By Joel GUINTO
La Paz, Philippines (AFP) Oct 20, 2015
Head-high floodwaters churned across vast farming regions of the northern Philippines on Tuesday as heavy rain compounded the misery of a typhoon that killed at least 22 people and displaced thousands.
Koppu weakened into a tropical storm and moved into the South China Sea by Tuesday morning, but its huge rain band ensured more downpours while flooding swept within 40 kilometres (25 miles) of Manila, the capital.
Rice farmer Jeffrey de la Torre, 32, woke up to water flowing through his shanty for a second day, dangerously close to the top of a dining table used by the family of five as an emergency bed.
"We're miserable. I hardly get any sleep. I'm scared the water might rise," said de la Torre, a father of three young children from the small farming town of La Paz, 95 kilometres (59 miles) north of Manila.
"I just hope our rice stock is enough.

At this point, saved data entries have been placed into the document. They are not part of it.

(** * MapReduce word count: a shallow embedding of [main.cpp]

    The development follows the source file top-down:

    - the character classes of [<cctype>] and the machine integers,
    - [map_function] (stream extraction, punctuation removal, lower-casing),
    - [reduce_function] ([std::accumulate] on [int]),
    - [std::map] as a key-ordered association list,
    - [map_worker], both as the sequential function and as the atomic steps
      a thread takes when it runs next to other threads,
    - [main]: partitioning, thread spawning, join, reduce phase, report.

    Theorems come after all the definitions. *)

From Stdlib Require Import ZArith List String Ascii Bool Lia Permutation.
From Stdlib Require Import Sorting.Sorted Structures.OrderedTypeEx.
From Stdlib Require Import Numbers.DecimalString.
Import ListNotations.

Local Open Scope string_scope.
Local Open Scope Z_scope.

(* ================================================================== *)
(** ** Machine integers *)

Module MachInt.

Definition INT_MAX : Z := 2 ^ 31 - 1.
Definition INT_MIN : Z := - 2 ^ 31.

(** Conversion to [int]: two's complement, 32 bits. *)
Definition to_int (z : Z) : Z := (z + 2 ^ 31) mod 2 ^ 32 - 2 ^ 31.

(** Conversion to [unsigned long] (and [size_t]): 64 bits. *)
Definition to_ulong (z : Z) : Z := z mod 2 ^ 64.

Definition is_int (z : Z) : Prop := INT_MIN <= z <= INT_MAX.

End MachInt.
Import MachInt.

(* ================================================================== *)
(** ** Character classes ([<cctype>], default "C" locale)

    A [char] is one byte.  Bytes from 128 up belong to no class and are
    left alone by [tolower]. *)

Module CType.

Definition code (c : ascii) : N := N_of_ascii c.

Definition between (lo hi : N) (c : ascii) : bool :=
  ((lo <=? code c) && (code c <=? hi))%N.
Lemma resumed_render_diffs_snapshot_witness :
  files (chose_resume dropped_committed edited_snapshot_state) !! TEMP_FILE =
    Some (JsonText dropped_committed) /\
  files (chose_resume dropped_committed edited_snapshot_state) !! BASELINE_SPEC =
    Some (JsonText dropped_baseline) /\
  show_prompt (sess (chose_resume dropped_committed edited_snapshot_state)) = Some false /\
  temp_data (sess (chose_resume dropped_committed edited_snapshot_state)) =
    Some (Some dropped_committed) /\
  initialized (sess (chose_resume dropped_committed edited_snapshot_state)) = false /\
  get_changed_variables no_text_floats dropped_committed dropped_baseline = Ok {["GDP"]} /\
  get_categories dropped_committed = Ok [(PStr "macro", ["GDP"])] /\
  main_until_tabs no_text_floats false false
    (chose_resume dropped_committed edited_snapshot_state) =
    (Ok ({["GDP"]}, [(PStr "macro", ["GDP"])]),
     resumed dropped_committed dropped_baseline
       (chose_resume dropped_committed edited_snapshot_state)).
Proof.
  assert (h1 : files (chose_resume dropped_committed edited_snapshot_state) !! TEMP_FILE =
               Some (JsonText dropped_committed)) by reflexivity.
  assert (h2 : files (chose_resume dropped_committed edited_snapshot_state) !! BASELINE_SPEC =
               Some (JsonText dropped_baseline)) by reflexivity.
  assert (h3 : show_prompt (sess (chose_resume dropped_committed edited_snapshot_state)) =
               Some false) by reflexivity.
  assert (h4 : temp_data (sess (chose_resume dropped_committed edited_snapshot_state)) =
               Some (Some dropped_committed)) by reflexivity.
  assert (h5 : initialized (sess (chose_resume dropped_committed edited_snapshot_state)) =
               false) by reflexivity.
  assert (h6 : get_changed_variables no_text_floats dropped_committed dropped_baseline =
               Ok {["GDP"]}) by (vm_compute; reflexivity).
  assert (h7 : get_categories dropped_committed = Ok [(PStr "macro", ["GDP"])])
    by reflexivity.
  do 7 (split; [assumption|]).
  exact (resumed_render_diffs_snapshot no_text_floats false false _ _ _ _ _
           h1 h2 h3 h4 h5 h6 h7).
Defined.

Our farm was wiped out so, for now I'm out of work."
De la Torre spoke to AFP as he waded across a flooded road to beg a friend for fish to feed his wife and children, aged between three and eight.

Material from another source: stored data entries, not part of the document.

(** * CSS selector builder of [05-objects-tasks.js]

    A shallow embedding of the class [CSSSelectorBuilder] and of the facade
    object [cssSelectorBuilder], followed by the properties of the builder:
    what [stringify] renders, what [combine] produces, and which calls the
    duplicate and ordering guards reject.

    Selector parts are JavaScript strings, embedded as [string]; the arrays
    of classes, attributes and pseudo-classes are embedded as [list string];
    the [order] field is a JavaScript number that only ever holds [-1],
    [0..5] or [1000], embedded as [Z].  A call that throws is embedded in
    the exception monad [result]. *)

From Stdlib Require Import String List ZArith Lia.
Import ListNotations.
Open Scope Z_scope.
Open Scope string_scope.

(** ** The JavaScript primitives the class relies on *)

Module Js.

(** [ToBoolean] on a string: only the empty string is falsy. *)
Definition truthy (s : string) : bool :=
  match s with
  | EmptyString => false
  | String _ _ => true
  end.

(** [Array.prototype.join] on an array of strings. *)
Fixpoint join (sep : string) (a : list string) : string :=
  match a with
  | [] => ""
  | [x] => x
  | x :: rest => x ++ sep ++ join sep rest
  end.

(** [Array.prototype.toString]: what a template literal substitutes for
    an array, namely [join] with the default separator. *)
Definition toString (a : list string) : string := join "," a.

(** An [Error] object; only its message is observable here. *)
Record Error : Type := new_Error { message : string }.

End Js.

(** ** Completions: a value returned or an error thrown *)

Inductive result (A : Type) : Type :=
| Ok (a : A)
| Throw (e : Js.Error).
Arguments Ok {A} a.
Arguments Throw {A} e.

Definition bind {A B : Type} (m : result A) (k : A -> result B) : result B :=
  match m with
  | Ok a => k a
  | Throw e => Throw e
  end.

Notation "m >>= k" := (bind m k) (at level 50, left associativity).
Notation "x <- m ;; k" := (bind m (fun x => k))
  (at level 61, m at next level, right associativity).

(** [if (c) thrower();] as a statement. *)
Definition when (c : bool) (thrower : result unit) : result unit :=
  if c then thrower else Ok tt.

(** ** The two throwing helpers and the order table *)

Definition throwErrorMoreThanOne {A : Type} : result A :=
  Throw (Js.new_Error
    "Element, id and pseudo-element should not occur more then one time inside the selector").

Definition throwErrorOrder {A : Type} : result A :=
  Throw (Js.new_Error
    "Selector parts should be arranged in the following order: element, id, class, attribute, pseudo-class, pseudo-element").

(** The keys of the object [cssSelectorOrder]. *)
Inductive Category : Type :=
| Element | Id | Classes | Attrs | PseudoClass | PseudoElement.

Definition cssSelectorOrder (key : Category) : Z :=
  match key with
  | Element => 0
  | Id => 1
  | Classes => 2
  | Attrs => 3
  | PseudoClass => 4
  | PseudoElement => 5
  end.

(** ** The class *)

Record CSSSelectorBuilder : Type := new_CSSSelectorBuilder {
  order : Z;
  prefix : string;
  elementValue : string;
  idValue : string;
  classes : list string;
  attrs : list string;
  pseudoClasses : list string;
  psuedoElementValue : string
}.

Definition stringify (this : CSSSelectorBuilder) : string :=
  prefix this ++ elementValue this
  ++ (if Js.truthy (idValue this) then "#" else "") ++ idValue this
  ++ Js.join "" (map (fun cssClass => "." ++ cssClass) (classes this))
  ++ Js.toString (map (fun attr => "[" ++ attr ++ "]") (attrs this))
  ++ Js.join "" (map (fun pseudoClass => ":" ++ pseudoClass) (pseudoClasses this))
  ++ (if Js.truthy (psuedoElementValue this) then "::" else "")
  ++ psuedoElementValue this.

Definition element (value : string) (this : CSSSelectorBuilder)
  : result CSSSelectorBuilder :=
  _ <- when (Js.truthy (elementValue this)) throwErrorMoreThanOne ;;
  _ <- when (order this >? cssSelectorOrder Element) throwErrorOrder ;;
  Ok (new_CSSSelectorBuilder
        (cssSelectorOrder Element)
        (prefix this)
        value
        (idValue this)
        (classes this)
        (attrs this)
        (pseudoClasses this)
        (psuedoElementValue this)).

Definition id (value : string) (this : CSSSelectorBuilder)
  : result CSSSelectorBuilder :=
  _ <- when (Js.truthy (idValue this)) throwErrorMoreThanOne ;;
  _ <- when (order this >? cssSelectorOrder Id) throwErrorOrder ;;
  Ok (new_CSSSelectorBuilder
        (cssSelectorOrder Id)
        (prefix this)
        (elementValue this)
        value
        (classes this)
        (attrs this)
        (pseudoClasses this)
        (psuedoElementValue this)).

Definition class (value : string) (this : CSSSelectorBuilder)
  : result CSSSelectorBuilder :=
  _ <- when (order this >? cssSelectorOrder Classes) throwErrorOrder ;;
  Ok (new_CSSSelectorBuilder
        (cssSelectorOrder Classes)
        (prefix this)
        (elementValue this)
        (idValue this)
        (classes this ++ [value])%list
        (attrs this)
        (pseudoClasses this)
        (psuedoElementValue this)).

Definition attr (value : string) (this : CSSSelectorBuilder)
  : result CSSSelectorBuilder :=
  _ <- when (order this >? cssSelectorOrder Attrs) throwErrorOrder ;;
  Ok (new_CSSSelectorBuilder
        (cssSelectorOrder Attrs)
        (prefix this)
        (elementValue this)
        (idValue this)
        (classes this)
        (attrs this ++ [value])%list
        (pseudoClasses this)
        (psuedoElementValue this)).

Definition pseudoClass (value : string) (this : CSSSelectorBuilder)
  : result CSSSelectorBuilder :=
  _ <- when (order this >? cssSelectorOrder PseudoClass) throwErrorOrder ;;
  Ok (new_CSSSelectorBuilder
        (cssSelectorOrder PseudoClass)
        (prefix this)
        (elementValue this)
        (idValue this)
        (classes this)
        (attrs this)
        (pseudoClasses this ++ [value])%list
        (psuedoElementValue this)).

Definition pseudoElement (value : string) (this : CSSSelectorBuilder)
  : result CSSSelectorBuilder :=
  _ <- when (Js.truthy (psuedoElementValue this)) throwErrorMoreThanOne ;;
  Ok (new_CSSSelectorBuilder
        (cssSelectorOrder PseudoElement)
        (prefix this)
        (elementValue this)
        (idValue this)
        (classes this)
        (attrs this)
        (pseudoClasses this)
        value).

Definition combine (selector1 : CSSSelectorBuilder) (combinator : string)
    (selector2 : CSSSelectorBuilder) : CSSSelectorBuilder :=
  new_CSSSelectorBuilder
    1000
    (stringify selector1 ++ " " ++ combinator ++ " " ++ stringify selector2)
    ""
    ""
    []
    []
    []
    "".

(** The facade: the builder every chain starts from. *)
Definition cssSelectorBuilder : CSSSelectorBuilder :=
  new_CSSSelectorBuilder (-1) "" "" "" [] [] [] "".

(** ** Vocabulary of the specification *)

(** The two error kinds, named as the specification names them. *)
Definition DuplicateFragmentError : Js.Error :=
  Js.new_Error
    "Element, id and pseudo-element should not occur more then one time inside the selector".

Definition OutOfOrderError : Js.Error :=
  Js.new_Error
    "Selector parts should be arranged in the following order: element, id, class, attribute, pseudo-class, pseudo-element".

(** The fragment-adding method of each category. *)
Definition add (c : Category) (value : string) (this : CSSSelectorBuilder)
  : result CSSSelectorBuilder :=
  match c with
  | Element => element value this
  | Id => id value this
  | Classes => class value this
  | Attrs => attr value this
  | PseudoClass => pseudoClass value this
  | PseudoElement => pseudoElement value this
  end.

(** A chain of method calls [b.m1(v1).m2(v2)...]: the first call that throws
    ends the chain. *)
Definition chain (calls : list (CSSSelectorBuilder -> result CSSSelectorBuilder))
    (b : CSSSelectorBuilder) : result CSSSelectorBuilder :=
  fold_left (fun m call => m >>= call) calls (Ok b).

(** The combinator tokens. *)
Definition combinators : list string := [" "; ">"; "+"; "~"].

(** The builders the public API can produce: the facade, the result of a
    fragment-adding call that returns, and the result of [combine]. *)
Inductive reachable : CSSSelectorBuilder -> Prop :=
| reachable_facade : reachable cssSelectorBuilder
| reachable_add (c : Category) (value : string) (b b' : CSSSelectorBuilder) :
    reachable b -> add c value b = Ok b' -> reachable b'
| reachable_combine (s1 s2 : CSSSelectorBuilder) (combinator : string) :
    reachable s1 -> reachable s2 -> In combinator combinators ->
    reachable (combine s1 combinator s2).

(** [lineage b b']: [b'] descends from [b] through fragment-adding calls
    that returned. *)
Inductive lineage (b : CSSSelectorBuilder) : CSSSelectorBuilder -> Prop :=
| lineage_here : lineage b b
| lineage_call (c : Category) (value : string) (b' b'' : CSSSelectorBuilder) :
    lineage b b' -> add c value b' = Ok b'' -> lineage b b''.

Koppu, the second strongest storm to hit the Philippines this year, forced 70,000 people from their homes and impacted about 230,000 others across the main island of Luzon, the government's disaster management agency said.
Twenty-two people were killed in floods, landslides and boat accidents, as well as by flying debris, according to an AFP tally based on confirmed figures from national and local authorities.
Floods as high as rooftops covered some of the nation's most important rice and corn farming regions in the flat plains north of Manila that are either side of three giant mountain ranges.
While the water had subsided on Tuesday in many areas closer to the ranges, the flooding moved downstream.
With the heavy rain continuing over the Cordillera ranges in the north and dams almost at capacity, more water was expected to flow down throughout the week.
- Hundreds of villages flooded -
More than 200 villages in the farming regions were submerged on Tuesday, with some areas more than 1.5 metres (five feet) under water, according to the local civil defence office and regional officials.
In the large coastal town of Lingayen, 170 kilometres north of Manila, residents were taken by surprise on Monday night after the Agno river broke its bank and led to neck-deep floods.
"We thought the danger had already passed," municipal disaster officer Sharon Sison told AFP, referring to Koppu slashing through the town of 100,000 people late on Saturday.
Sison said local rescue workers and volunteers on boats picked up more than 2,000 people who were stranded in their homes or on the roofs.
The Philippines endures about 20 major storms a year, many of them deadly.
The islands of the Southeast Asian archipelago are often the first major landmass that the storms hit after emerging over the Pacific Ocean.
Scientists have warned climate change will mean more frequent and intense storms.
The most powerful storm ever recorded on land, Super Typhoon Haiyan, hit the Philippines in 2013, leaving at least 7,350 people dead or missing.
While the latest storm has not been one of the deadliest, it will condemn many thousands of already financially struggling farmers to deeper poverty.
On the outskirts of Cabanatuan, a regional trading centre about three hours' drive north of Manila, receded floodwaters on Monday revealed vast swathes of rice crops destroyed, their green blades turned brown, flattened and withered.
Farmers and other residents, their legs and arms caked in mud, wrung mattresses and blankets by the roadside to squeeze out brown water.
"If we don't clean this up fast, we'll get sick," tricycle driver Dennis Punzalan told AFP, his feet buried in thick, slimy mud, as he threw his five-year-old daughter's teddy bears on to a pile of rubbish.